Assignment>
From the entries below, please gather each line containing the string "hole".

(Stored items)

(* ===== verification/RangeSpec.v ===== *)
(** * The list operations of range.h, as functions on lists of regions

    [insert_l], [add_l] and [subtract_l] are what the generated functions do
    to the list of region values of a map (Range.v gives the pointer code,
    RangeRefine.v relates the two).  This file proves that they keep the list
    sorted and free of overlaps and that they add and remove exactly the
    addresses they are asked to. *)

From stdpp Require Import base numbers list gmap strings fin_maps.
From S2P Require Import Prelude UtList MemUtil Range.

Section Spec.
Context {T : Type} `{Region T}.
Implicit Types (a b c r hole : T) (l : list T) (x lo f : Z).

Fixpoint insert_l (e : T) l : list T :=
  match l with
  | [] => [e]
  | c :: l' => if r_address e <? r_address c then e :: l else c :: insert_l e l'
  end.

(** How many regions [insert_l] passes before it finds the place. *)
Fixpoint insert_pos (e : T) l : nat :=
  match l with
  | [] => 0
  | c :: l' => if r_address e <? r_address c then 0 else S (insert_pos e l')
  end.

Fixpoint add_l r l : list T :=
  match l with
  | [] => [r]
  | c :: l' =>
      let '(merged, c') := merge c r in
      if merged then
        match l' with
        | [] => [c']
        | n :: l'' =>
            let '(merged, n') := merge n c' in
            if merged then n' :: l'' else c' :: l'
        end
      else if r_address r <? r_address c then r :: l
      else c :: add_l r l'
  end.

(** What is left of [c] after [cut_and_stitch]. *)
Definition pieces hole c : list T :=
  let '(overlap, a, tmp) := cut c hole in
  if overlap then
    (if r_size a =? 0 then [] else [a]) ++
    (if r_size tmp =? 0 then []
     else [r_set_size (r_size tmp) (r_set_address (r_address tmp) a)])
  else [c].

Definition subtract_l hole l : list T := l ≫= pieces hole.

(** ** Well-formed lists and the addresses they cover *)

Definition r_end r : Z := r_address r + r_size r.

Definition in_region x r : Prop := r_address r ≤ x < r_end r.

(** A non-empty range that lies inside the address space and avoids address 0. *)
Definition wf_region r : Prop := 0 < r_address r ∧ 0 < r_size r ∧ r_end r ≤ W32.

(** Sorted by address, without overlap, starting at [lo] or above. *)
Fixpoint wf_from lo l : Prop :=
  match l with
  | [] => True
  | r :: l => lo ≤ r_address r ∧ wf_region r ∧ wf_from (r_end r) l
  end.

Definition wf_list l : Prop := wf_from 1 l.

(** Address [x] is covered by a region with flags [f]. *)
Definition covers l x f : Prop := ∃ r, r ∈ l ∧ r_flags r = f ∧ in_region x r.

Definition disjoint_from r l : Prop := ∀ x c, c ∈ l → in_region x c → ¬ in_region x r.

Lemma wf_from_weaken lo lo' l : lo' ≤ lo → wf_from lo l → wf_from lo' l.
Proof. destruct l; simpl; [done|]. intros ? (? & ? & ?). split_and!; try done. lia. Qed.

Lemma wf_from_lower lo l c : wf_from lo l → c ∈ l → wf_region c ∧ lo ≤ r_address c.
Proof.
  revert lo. induction l as [|d l IH]; intros lo; simpl; [by rewrite elem_of_nil|].
  intros (? & Hd & Hl) [->|Hc]%elem_of_cons; [done|].
  destruct (IH _ Hl Hc) as [? ?]. split; [done|]. destruct Hd. unfold r_end in *. lia.
Qed.

Lemma wf_list_region l c : wf_list l → c ∈ l → wf_region c.
Proof. intros Hw Hc. by apply (wf_from_lower 1 l). Qed.

Lemma covers_nil x f : ¬ covers [] x f.
Proof. intros (r & Hr & _). by apply elem_of_nil in Hr. Qed.

Lemma covers_cons r l x f : covers (r :: l) x f ↔ (r_flags r = f ∧ in_region x r) ∨ covers l x f.
Proof.
  unfold covers. split.
  - intros (c & [->|Hc]%elem_of_cons & ? & ?); eauto.
  - intros [[? ?]|(c & ? & ? & ?)].
    + exists r. split; [by left|done].
    + exists c. split; [by right|done].
Qed.

Lemma covers_app l1 l2 x f : covers (l1 ++ l2) x f ↔ covers l1 x f ∨ covers l2 x f.
Proof. unfold covers. setoid_rewrite elem_of_app. naive_solver. Qed.

(** ** Inserting *)

Lemma insert_l_pos (e : T) l :
  insert_l e l = take (insert_pos e l) l ++ e :: drop (insert_pos e l) l.
Proof.
  induction l as [|c l IH]; simpl; [done|]. destruct (r_address e <? r_address c); simpl; [done|].
  by rewrite <- IH.
Qed.

Lemma insert_pos_between (e : T) l1 l2 :
  Forall (λ c, r_address c ≤ r_address e) l1 →
  (∀ c, head l2 = Some c → r_address e < r_address c) →
  insert_pos e (l1 ++ l2) = length l1.
Proof.
  intros H1 H2. induction H1 as [|c l1 Hc H1 IH]; simpl.
  - destruct l2 as [|c l2]; [done|]. simpl. rewrite (proj2 (Z.ltb_lt _ _)); auto.
  - rewrite (proj2 (Z.ltb_ge _ _)) by done. by rewrite IH.
Qed.

(** ** Merging *)

(** The ranges overlap or are adjacent. *)
Definition touching a b : Prop := r_address a ≤ r_end b ∧ r_address b ≤ r_end a.

(** The smallest range containing both, in the struct [a]. *)
Definition union_region a b : T :=
  let s := Z.min (r_address a) (r_address b) in
  r_set_size (Z.max (r_end a) (r_end b) - s) (r_set_address s a).

Lemma r_address_union a b : r_address (union_region a b) = Z.min (r_address a) (r_address b).
Proof. unfold union_region. by autorewrite with region. Qed.

Lemma r_end_union a b : r_end (union_region a b) = Z.max (r_end a) (r_end b).
Proof. unfold union_region, r_end at 1. autorewrite with region. lia. Qed.

Lemma r_flags_union a b : r_flags (union_region a b) = r_flags a.
Proof. unfold union_region. by autorewrite with region. Qed.

Lemma merge_output_touching a b :
  wf_region a → wf_region b → r_address a ≤ r_address b ≤ r_end a →
  merge_output a b = Some (r_address a, Z.max (r_end a) (r_end b) - r_address a).
Proof.
  intros (?&?&?) (?&?&?) ?. unfold merge_output, r_end, START_POINT_IN_RANGE, END_POINT_IN_RANGE,
    END_POINT_GT_START_POINT, END_POINT_LT_END_POINT in *.
  rewrite !(u32_small (r_address b - r_address a)) by lia.
  rewrite (proj2 (Z.leb_le (r_address a) (r_address b))) by lia. simpl.
  destruct (Z.ltb_spec (r_address b - r_address a) (r_size a)); simpl.
  - rewrite (u32_small (r_size a - _)) by lia.
    destruct (Z.leb_spec (r_size b) (r_size a - (r_address b - r_address a))).
    + do 2 f_equal; lia.
    + rewrite (u32_small (r_size b + _)) by lia.
      rewrite (proj2 (Z.leb_le (r_address b - r_address a) (r_size a))), orb_true_r by lia.
      replace (u32 (r_size b - u32 (r_address a - r_address b)))
        with (r_size b + (r_address b - r_address a)) by wrap.
      rewrite (proj2 (Z.leb_le (r_size a) _)) by lia. simpl. do 2 f_equal; lia.
  - rewrite (proj2 (Z.eqb_eq _ _)) by lia. rewrite u32_small by lia. do 2 f_equal; lia.
Qed.

Lemma merge_output_apart a b :
  wf_region a → wf_region b → r_end a < r_address b → merge_output a b = None.
Proof.
  intros (?&?&?) (?&?&?) ?. unfold merge_output, r_end, START_POINT_IN_RANGE in *.
  rewrite !(u32_small (r_address b - r_address a)) by lia.
  rewrite (proj2 (Z.ltb_ge (r_address b - r_address a) (r_size a))) by lia.
  rewrite !andb_false_r. simpl. rewrite (proj2 (Z.eqb_neq _ _)) by lia. done.
Qed.

Lemma merge_touching a b :
  wf_region a → wf_region b → r_pre_merge a b = true → touching a b →
  merge a b = (true, union_region a b).
Proof.
  intros Ha Hb Hp (?&?). unfold merge, union_region. rewrite Hp. simpl.
  destruct (Z.ltb_spec (r_address b) (r_address a)); rewrite merge_output_touching by (done || lia).
  - rewrite Z.min_r, Z.max_comm by lia. done.
  - rewrite Z.min_l by lia. done.
Qed.

Lemma merge_not a b :
  wf_region a → wf_region b → ¬ (r_pre_merge a b = true ∧ touching a b) →
  merge a b = (false, a).
Proof.
  intros Ha Hb Hn. unfold merge. destruct (r_pre_merge a b); [simpl|done].
  assert (¬ touching a b) as Ht by (intros ?; by apply Hn). unfold touching in Ht.
  destruct (Z.ltb_spec (r_address b) (r_address a)); rewrite merge_output_apart; try done;
    destruct Ha as (?&?&?), Hb as (?&?&?); unfold r_end in *; lia.
Qed.

(** ** Adding *)

Lemma disjoint_cases r c l :
  wf_region r → wf_region c → disjoint_from r l → c ∈ l →
  r_end r ≤ r_address c ∨ r_end c ≤ r_address r.
Proof.
  intros (?&?&?) (?&?&?) Hd Hc. unfold r_end in *.
  destruct (Z.le_gt_cases (r_address c) (r_address r)).
  - right. destruct (Z.le_gt_cases (r_address c + r_size c) (r_address r)); [done|].
    exfalso. apply (Hd (r_address r) c); unfold in_region, r_end; auto; lia.
  - left. destruct (Z.le_gt_cases (r_address r + r_size r) (r_address c)); [done|].
    exfalso. apply (Hd (r_address c) c); unfold in_region, r_end; auto; lia.
Qed.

Response box>
Implicit Types (a b c r hole : T) (l : list T) (x lo f : Z).
Definition pieces hole c : list T :=
  let '(overlap, a, tmp) := cut c hole in
Definition subtract_l hole l : list T := l ≫= pieces hole.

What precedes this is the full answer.